Именно поэтому, когда Пудцж и Анджело взяли меня на соревнования по рестлингу, это значило для них куда больше, чем потратить несколько часов на развлечение. Это был способ показать мне, каким образом происходит реальная жизнь, показать как то, что одному кажется хорошим, может сразу превратиться в зло для другого и что никому нельзя ни в чем доверять. Они проводили со мной такие уроки на протяжении всего моего детства, куда бы мы вместе ни ходили и что бы ни смотрели.
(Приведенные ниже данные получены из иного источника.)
Lemma closing_run evs : ∀ w w',
  closing w → steps evs w = Some w' →
  closing w' ∧ py_len (own_steps evs) + steps_left w' <= steps_left w + 2 * py_len (saves evs).
Proof.
  unfold py_len. induction evs as [|ev evs IH]; intros w w' Hw H.
  - injection H as <-. split; [done|]. cbn. lia.
  - cbn [steps] in H. destruct (step ev w) as [w1|] eqn:E; [|done].
    destruct (closing_step _ _ _ Hw E) as [Hw1 Hl]. destruct (IH _ _ Hw1 H) as [Hw' Hle].
    split; [done|]. unfold own_steps, saves in *. rewrite !filter_cons.
    destruct ev; cbn [is_save external] in *; repeat case_decide; try tauto;
      cbn [length]; lia.
Qed.

Lemma reachable_closing o lsn w :
  reachable o lsn w → _closing (client w) = true → closing w.
Proof.
  intros H Hc. destruct (reachable_inv flow_inv o lsn w) as [_ _ _ _ _ Hs Hq]; try done.
  - apply flow_step.
  - apply flow_init.
  - unfold closing. rewrite Hs. auto.
Qed.

(** The handler is given nothing more. *)
Lemma closing_delivered ev w w' :
  closing w → step ev w = Some w' → delivered (history w') = delivered (history w).
Proof.
  intros Hw H. assert (Hcl := Hw). destruct Hcl as (Hc & Hs & Hq).
  destruct ev; step_cases H; try done.
  - unfold loaded, run_catches. by repeat case_step.
  - unfold connection_step, run_catches. by repeat case_step.
  - unfold run_catches. by repeat case_step.
  - unfold run_catches. by repeat case_step.
  - destruct (receive_frame_cases a now clock c w) as (x & self & _ & ->). by destruct x as [[]|].
  - apply get_wakes_cases in Heqo as [(t & _ & Hi & _)|(? & _)]; [|done].
    unfold queued in Hq. congruence.
  - unfold save_begins. by case_step.
  - unfold store_saves. by case_step.
  - unfold tasks_joined, run_catches. by repeat case_step.
Qed.

(** *** Backoff *)

(** The delay before the [n]-th reconnect in a row, in seconds. *)
Definition backoff_seconds (n : nat) : Z := Z.min (2 ^ Z.of_nat n) 60.

Lemma backoff_iterates n :
  Nat.iter n _next_backoff_value _INITIAL_BACKOFF = f_of_int (backoff_seconds n).
Proof.
  do 6 (destruct n as [|n]; [vm_compute; reflexivity|]).
  assert (Hn : ∀ m, (6 <= m)%nat → backoff_seconds m = 60).
  { intros m Hm. unfold backoff_seconds. apply Z.min_r.
    assert (2 ^ 6 <= 2 ^ Z.of_nat m) by (apply Z.pow_le_mono_r; lia). lia. }
  rewrite (Hn (S _)) by lia. induction n as [|n IH]; [vm_compute; reflexivity|].
  change (Nat.iter (S (S (S (S (S (S (S n))))))) _next_backoff_value _INITIAL_BACKOFF)
    with (_next_backoff_value (Nat.iter (S (S (S (S (S (S n)))))) _next_backoff_value
            _INITIAL_BACKOFF)).
  rewrite IH. vm_compute. reflexivity.
Qed.

(** An attempt to connect that fails, and the wait after it. *)
Definition failed_attempt (m : pystr) (ctx : ErrorContext) (now : float) : list event :=
  [ELoad None; ETransport (Raise (ReplicationConnectionError m ctx)) now; EWake].

Definition failed_attempts (k : nat) m ctx now : list event :=
  mjoin (replicate k (failed_attempt m ctx now)).
(** One process leaves each transaction it could be sent to the next, or settles it. *)
Lemma life_settles log l lsn confirmed w confirmed' t :
  life log lsn confirmed w → confirmed' = confirmed ∨ reports_flushed w confirmed' →
  commits_after l log → 0 <= l → t ∈ log → start_of lsn confirmed <= tx_commit_lsn t →
  start_of (stored w) confirmed' <= tx_commit_lsn t ∨ settled_in t w.
Proof.
  intros (Hpos & o & fs & bs & H1 & H2 & H3 & H4 & H5 & H6 & H7) Hslot Hs H0 Ht Hstart.
  pose proof (reachable_inv (earned_inv lsn) o lsn w (earned_step lsn) (earned_init o lsn) H1) as He.
  assert (Hlife : ∀ v, earned lsn (history w) v → tx_commit_lsn t <= v →
    t ∈ completed (history w) ∨ (last (delivered (history w)) = Some t ∧ v = tx_commit_lsn t)).
  { intros v. apply (life_loses_nothing o lsn w fs bs t v H1 H2 H3 H4 H5 H6 Hpos);
      rewrite H7; [by eapply commits_after_resumed|by apply list_elem_of_filter]. }
  assert (Hstored : resume_lsn (stored w) <= tx_commit_lsn t ∨ settled_in t w).
  { destruct (stored w) as [v|] eqn:Hst; cycle 1.
    { left. unfold start_of in Hstart. destruct lsn; cbn in *; lia. }
    destruct (Z.lt_ge_cases v (tx_commit_lsn t)) as [|Hle]; [left; cbn; lia|right].
    destruct (Hlife v (ei_stored _ _ He v Hst) Hle) as [?|[Hl ->]]; [by left|right].
    split; [done|by left]. }
  assert (Hconf : confirmed' <= tx_commit_lsn t ∨ settled_in t w).
  { destruct Hslot as [->|(f & written & Hf & Htold)]; [left; unfold start_of in Hstart; lia|].
    destruct (Z.le_gt_cases confirmed' (tx_commit_lsn t)) as [|Hle]; [by left|right].
    destruct (ei_wire _ _ He f Hf) as (x & flushed & Htold' & Hearned).
    rewrite Htold in Htold'. injection Htold' as -> ->.
    destruct (Hlife flushed Hearned ltac:(lia)) as [?|[Hl ->]]; [by left|right].
    split; [done|right]. by exists f, x. }
  unfold start_of. destruct Hstored, Hconf; [left; lia|by right..].
Qed.

(** ** Properties *)

(** C2: At least once, across crashes: any number of processes run one after the other
    on one checkpoint store and one replication slot, each killed after any step, each
    having opened at most one replication connection, to a server that sends, in commit
    order, the transactions at or after both the position asked for and the one the slot
    was last told is flushed.  Then every transaction of the log is still to be sent to
    the next process, or some process took responsibility for it: its handler returned,
    or it was the last one handed to the handler and its own position was stored or
    reported flushed. *)
Theorem at_least_once_across_restarts log l lsn confirmed ws final confirmed' t :
  lives log lsn confirmed ws final confirmed' →
  commits_after l log → 0 <= l → default 0 lsn <= l → confirmed <= l + 1 → t ∈ log →
  start_of final confirmed' <= tx_commit_lsn t ∨ ∃ w, w ∈ ws ∧ settled_in t w.
Proof.
  intros H Hs H0 Hl1 Hl2 Ht. pose proof (commits_after_lt _ _ _ Hs Ht) as Hlt.
  assert (Hstart : start_of lsn confirmed <= tx_commit_lsn t)
    by (unfold start_of; destruct lsn; cbn in *; lia).
  clear Hl1 Hl2 Hlt.
  induction H as [lsn confirmed|lsn confirmed w c1 ws final c2 Hw Hslot Hws IH]; [by left|].
  destruct (life_settles log l lsn confirmed w c1 t Hw Hslot Hs H0 Ht Hstart) as [Hnext|Hdone].
  - destruct (IH Hnext) as [?|(w' & Hin & Hd)]; [by left|right]. exists w'. split; [by right|done].
  - right. exists w. split; [by left|exact Hdone].
Qed.

(** The next process: it starts from the checkpoint left, is sent the second
    transaction, and saves it. *)
Definition second_run : list event :=
  connects_with f_zero
  ++ mjoin ((λ p, [EFrame p; EReceiver f_zero 5]) <$> encode_frames Decoder_init (drop 2 crash_frames))
  ++ [ EGet f_zero; ESave 639 false f_zero; EStore; ESaved f_zero; EHandlerReturns f_zero ].

Definition second_world : World := world_after second_run (run_start sample_options (Some 539)).
(* ===== verification/Transport.v ===== *)
(** The replication transport ([walbox/transport.py]): LSN text, the libpq
    connection driven by [ReplicationTransport].  libpq is a class of operations on a
    connection object; everything the module does with it is modelled. *)
From stdpp Require Import base tactics list numbers strings gmap.
From Stdlib Require Import Strings.Byte.
From S2P Require Import Prelude PyStr Errors PyBytes.

(** ** LSN text *)

(** [f"{z:X}"] of an integer: [n] digits are enough when [0 <= z < 16 ^ n]. *)
Fixpoint hex_digits (n : nat) (z : Z) : pystr :=
  match n with
  | O => []
  | S n' => if z <? 16 then [hex_digit_upper z]
            else hex_digits n' (z / 16) ++ [hex_digit_upper (z mod 16)]
  end.

Definition hex_upper (z : Z) : pystr :=
  let digits := hex_digits (S (Z.to_nat (Z.log2 (Z.abs z)))) (Z.abs z) in
  if z <? 0 then 45 :: digits else digits.

Definition _format_lsn (lsn : Z) : pystr :=
  hex_upper (Z.shiftr lsn 32) ++ lit "/" ++ hex_upper (Z.land lsn 4294967295).

(** [text.split(sep)] for a one-character separator. *)
Fixpoint split_on (sep : Z) (s : pystr) : list pystr :=
  match s with
  | [] => [[]]
  | c :: s' =>
      if c =? sep then [] :: split_on sep s'
      else match split_on sep s' with
           | w :: ws => (c :: w) :: ws
           | [] => [[c]]
           end
  end.

Section int_base_16.
(** [unicodedata.decimal] and [str.isspace] of a code point above 127, from
    the interpreter's character database. *)
Context (decimal : Z → option Z) (isspace : Z → bool).

(** What [int] reads a code point as before parsing: ASCII as it is, other
    decimal digits and spaces as ASCII ones, anything else as ["?"]. *)
Definition to_ascii (c : Z) : Z :=
  if c <? 128 then c
  else if isspace c then 32
  else match decimal c with Some d => 48 + d | None => 63 end.

Definition ascii_space (c : Z) : bool := (c =? 32) || ((9 <=? c) && (c <=? 13)).

Fixpoint skip_spaces (s : pystr) : pystr :=
  match s with
  | c :: s' => if ascii_space c then skip_spaces s' else s
  | [] => []
  end.

Definition hex_value (c : Z) : option Z :=
  if (48 <=? c) && (c <=? 57) then Some (c - 48)
  else if (65 <=? c) && (c <=? 70) then Some (c - 55)
  else if (97 <=? c) && (c <=? 102) then Some (c - 87)
  else None.

(** The digits, single underscores between them, up to trailing spaces;
    [after_digit] says that the previous character was a digit. *)
Fixpoint read_digits (acc : Z) (after_digit : bool) (s : pystr) : option Z :=
  match s with
  | [] => if after_digit then Some acc else None
  | c :: s' =>
      match hex_value c with
      | Some d => read_digits (acc * 16 + d) true s'
      | None =>
          if after_digit then
            if c =? 95 then read_digits acc false s'
            else match skip_spaces s with [] => Some acc | _ => None end
          else None
      end
  end.

(** The optional [0x] prefix and the underscore allowed after it. *)
Definition skip_one (c : Z) (s : pystr) : pystr :=
  match s with x :: s' => if x =? c then s' else s | [] => [] end.

Definition skip_prefix (s : pystr) : pystr :=
  match s with
  | z :: x :: s' =>
      if (z =? 48) && ((x =? 120) || (x =? 88)) then skip_one 95 s' else s
  | _ => s
  end.

(** [int(text, 16)] *)
Definition int_16 (text : pystr) : py Z :=
  let s := skip_spaces (to_ascii <$> text) in
  let negative := match s with c :: _ => c =? 45 | [] => false end in
  let s := if negative then skip_one 45 s else skip_one 43 s in
  match read_digits 0 false (skip_prefix s) with
  | Some n => Ok (if negative then - n else n)
  | None => Raise (ValueError (lit "invalid literal for int() with base 16"))
  end.

Definition _parse_lsn (text : pystr) : py Z :=
  match split_on 47 text with
  | [high; low] =>
      h ← int_16 high;
      l ← int_16 low;
      Ok (Z.lor (Z.shiftl h 32) l)
  | _ => Raise (ValueError (lit "wrong number of values to unpack"))
  end.
End int_base_16.

Example parse_ex : _parse_lsn (λ _, None) (λ _, false) (lit "16/B374D848") = Ok 0x16B374D848.
Proof. reflexivity. Qed.
Example format_ex : _format_lsn 0x16B374D848 = lit "16/B374D848".
Proof. reflexivity. Qed.

(** *** Lemmas on LSN text *)

(** An upper-case hexadecimal digit. *)
Definition is_hex (c : Z) : Prop := 48 <= c <= 57 ∨ 65 <= c <= 70.

Lemma hex_digit_is_hex d : 0 <= d < 16 → is_hex (hex_digit_upper d).
Proof. intros H. unfold hex_digit_upper, is_hex. case_step; zbool; lia. Qed.

Lemma hex_value_digit d : 0 <= d < 16 → hex_value (hex_digit_upper d) = Some d.
Proof.
  intros H. unfold hex_value, hex_digit_upper. case_step; zbool.
  - rewrite (proj2 (Z.leb_le _ _)), (proj2 (Z.leb_le _ _)) by lia. cbn [andb]. f_equal. lia.
  - rewrite (proj2 (Z.leb_gt (55 + d) 57)) by lia. rewrite andb_false_r.
    rewrite (proj2 (Z.leb_le _ _)), (proj2 (Z.leb_le _ _)) by lia. cbn [andb]. f_equal. lia.
Qed.

Lemma hex_digits_hex n z : 0 <= z → Forall is_hex (hex_digits n z).
Proof.
  revert z. induction n as [|n IH]; intros z Hz; [constructor|]. cbn [hex_digits].
  case_step; zbool.
  - apply Forall_singleton. by apply hex_digit_is_hex.
  - apply Forall_app. split; [apply IH; by apply Z.div_pos; lia|].
    apply Forall_singleton. apply hex_digit_is_hex. apply Z.mod_pos_bound. lia.
Qed.

(** Reading the digits of [z] after [acc] shifts [acc] and adds [z]. *)
Lemma read_hex_digits n : ∀ z acc b rest,
  0 <= z < 16 ^ Z.of_nat n →
  ∃ k, 0 <= k ∧ read_digits acc b (hex_digits n z ++ rest)
    = if (n =? 0)%nat then read_digits acc b rest else read_digits (acc * 16 ^ k + z) true rest.
Proof.
  induction n as [|n IH]; intros z acc b rest Hz.
  - exists 0. split; [lia|done].
  - cbn [hex_digits Nat.eqb]. destruct (z <? 16) eqn:E; zbool.
    + exists 1. split; [lia|]. cbn [app read_digits]. rewrite hex_value_digit by lia. by rewrite Z.pow_1_r.
    + rewrite <- (assoc_L (++)).
      assert (Hd : 0 <= z / 16 < 16 ^ Z.of_nat n).
      { split; [apply Z.div_pos; lia|]. apply Z.div_lt_upper_bound; [lia|].
        rewrite <- Z.pow_succ_r, <- Nat2Z.inj_succ by lia. lia. }
      destruct (IH (z / 16) acc b ([hex_digit_upper (z mod 16)] ++ rest) Hd) as (k & Hk & ->).
      pose proof (Z.mod_pos_bound z 16 ltac:(lia)).
      destruct n as [|n]; cbn [Nat.eqb].
      * cbn in Hz. lia.
      * exists (k + 1). split; [lia|]. cbn [app read_digits]. rewrite hex_value_digit by done.
        f_equal. rewrite Z.pow_add_r by lia.
        pose proof (Z.div_mod z 16 ltac:(lia)). lia.
Qed.

Lemma log2_digits z : 0 <= z → 0 <= z < 16 ^ Z.of_nat (S (Z.to_nat (Z.log2 z))).
Proof.
  intros Hz. split; [done|]. rewrite Nat2Z.inj_succ, Z2Nat.id by apply Z.log2_nonneg.
  apply Z.lt_le_trans with (2 ^ Z.succ (Z.log2 z)).
  - destruct (Z.eq_dec z 0) as [->|]; [done|]. apply Z.log2_spec. lia.
  - apply Z.pow_le_mono_l. lia.
Qed.

(** No digit is a prefix mark, a separator, a sign or a space. *)
Lemma skip_prefix_hex s : Forall is_hex s → skip_prefix s = s.
Proof.
  intros H. destruct H as [|c s Hc Hs]; [done|]. destruct Hs as [|x s Hx Hs]; [done|].
  cbn [skip_prefix]. unfold is_hex in Hx.
  rewrite (proj2 (Z.eqb_neq x 120)), (proj2 (Z.eqb_neq x 88)) by lia.
  by rewrite andb_false_r.
Qed.

Lemma skip_one_hex d s : Forall is_hex s → d < 48 → skip_one d s = s.
Proof.
  intros H Hd. destruct H as [|c s Hc Hs]; [done|]. cbn. unfold is_hex in Hc.
  by rewrite (proj2 (Z.eqb_neq c d)) by lia.
Qed.

Lemma skip_spaces_hex s : Forall is_hex s → skip_spaces s = s.
Proof.
  intros H. destruct H as [|c s Hc Hs]; [done|]. cbn [skip_spaces]. unfold ascii_space, is_hex in *.
  destruct ((c =? 32) || ((9 <=? c) && (c <=? 13))) eqn:E; [|done].
  apply orb_true_iff in E as [?|?]; zbool; lia.
Qed.

Lemma split_on_hex s rest :
  Forall (λ c, c ≠ 47) s → split_on 47 (s ++ 47 :: rest) = s :: split_on 47 rest.
Proof.
  induction 1 as [|c s Hc Hs IH]; [done|]. cbn [app split_on].
  rewrite (proj2 (Z.eqb_neq _ _)) by done. by rewrite IH.
Qed.

Lemma split_on_none s : Forall (λ c, c ≠ 47) s → split_on 47 s = [s].
Proof.
  induction 1 as [|c s Hc Hs IH]; [done|]. cbn [split_on].
  rewrite (proj2 (Z.eqb_neq _ _)) by done. by rewrite IH.
Qed.

Lemma to_ascii_hex decimal isspace s :
  Forall (λ c, c < 128) s → to_ascii decimal isspace <$> s = s.
Proof.
  induction 1 as [|c s Hc Hs IH]; [done|]. rewrite fmap_cons, IH. unfold to_ascii.
  by rewrite (proj2 (Z.ltb_lt _ _)).
Qed.

Lemma int_16_hex_upper decimal isspace z : int_16 decimal isspace (hex_upper z) = Ok z.
Proof.
  unfold int_16, hex_upper.
  assert (Ha : 0 <= Z.abs z) by lia. pose proof (log2_digits _ Ha) as Hr.
  set (n := Z.to_nat (Z.log2 (Z.abs z))) in *.
  pose proof (hex_digits_hex (S n) _ Ha) as Hhex.
  destruct (read_hex_digits (S n) (Z.abs z) 0 false [] Hr) as (k & _ & Hread).
  rewrite app_nil_r in Hread. cbn [Nat.eqb read_digits] in Hread.
  rewrite Z.mul_0_l, Z.add_0_l in Hread.
  assert (Hlow : Forall (λ c, c < 128) (hex_digits (S n) (Z.abs z))).
  { eapply Forall_impl; [exact Hhex|]. unfold is_hex. intros; lia. }
  destruct (z <? 0) eqn:E; zbool.
  - rewrite fmap_cons, to_ascii_hex by done. cbn [skip_spaces].
    change (to_ascii decimal isspace 45) with 45. cbn [ascii_space orb andb].
    change (ascii_space 45) with false. cbn iota. cbn [skip_one].
    change (45 =? 45) with true. cbn iota.
    rewrite skip_prefix_hex, Hread by done. f_equal. lia.
  - rewrite to_ascii_hex, skip_spaces_hex by done.
    rewrite (skip_one_hex 45), (skip_one_hex 43) by done.
    assert (Hneg : match hex_digits (S n) (Z.abs z) with c :: _ => c =? 45 | [] => false end = false).
    { destruct Hhex as [|c s Hc _]; [done|]. unfold is_hex in Hc. by apply Z.eqb_neq; lia. }
    rewrite Hneg, skip_prefix_hex, Hread by done. f_equal. lia.
Qed.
«Подойди к любому гангстеру и спроси его, что ему больше всего нравится в театре. Даже если он ни черта в театре не понимает и никогда там не был, он все равно скажет, что его любимая пьеса — «Смерть коммивояжера», — поучал меня Пуддж, когда мы смотрели какой–то совсем другой спектакль. — Верно–верно, я знаю, что эту пьесу любит много другого народа. Но этим интересно действие или же нравится, что и как написал автор. Гангстерам на все это наплевать. Мы уходим из театра после этой пьесы с очередным подтверждением того, что человек, ведущий праведную жизнь, соблюдающий все законы и упорно работающий, не получает ничего хорошего, а только надрывается и уходит на тот свет, так и не найдя счастья. Стать таким, как Вилли Ломан, — вот чего больше всего боится любой гангстер. Он прожил всю жизнь и остался с пустым карманом, и единственным выходом для него оказалось врезаться на автомобиле в дерево и получить страховую выплату. Если это единственное, на что честный человек может надеяться под конец своей жизни, что ж, пускай тот, кого это устраивает, ведет такую жизнь. Его право».
Я вышел после последнего урока, волоча тяжеленную сумку, набитую книгами. Мне не терпелось поскорее увидеть Пудджа в пиццерии за углом неподалеку от школы. Подходил к концу второй месяц моего обучения в школе святого Доминика на 31‑й улице, куда приемные родители перевели меня, решив, что от церковного образования будет больше толка, чем от муниципального. Хотя я без труда приспособился к большей учебной нагрузке и более строгим правилам, соблюдения которых требовали учившие нас католические монахи, никаких приятелей я так и не завел, сознательно сохраняя безопасную дистанцию между собой и одноклассниками. Я не имел представления о том, когда и куда буду вынужден снова переехать, и не хотел рисковать — вливаться в какую–нибудь группу, от которой меня обязательно вскоре оторвут, — хотя Пуддж неоднократно заверял меня, что это будет моя последняя остановка. Впрочем, дело было не только в моем упрямстве — соученики пока что тоже не спешили идти на сближение со мной. К тому времени я много времени проводил в одиночестве и привык к положению стороннего наблюдателя за играми и шалостями окружавших меня детей. Моя биография была хорошо известна и учителям, и ученикам. Мало найдется тайн, которые можно было бы сохранить от острых глаз и чутких ушей в тесном мирке, застроенном дешевыми доходными домами, и моя к их числу не относилась. Ни с кем не делясь своими переживаниями и держась замкнуто, я просто давал окружающим немного меньше поводов для разговоров, однако понимал, что это лишь сильнее разжигает их любопытство.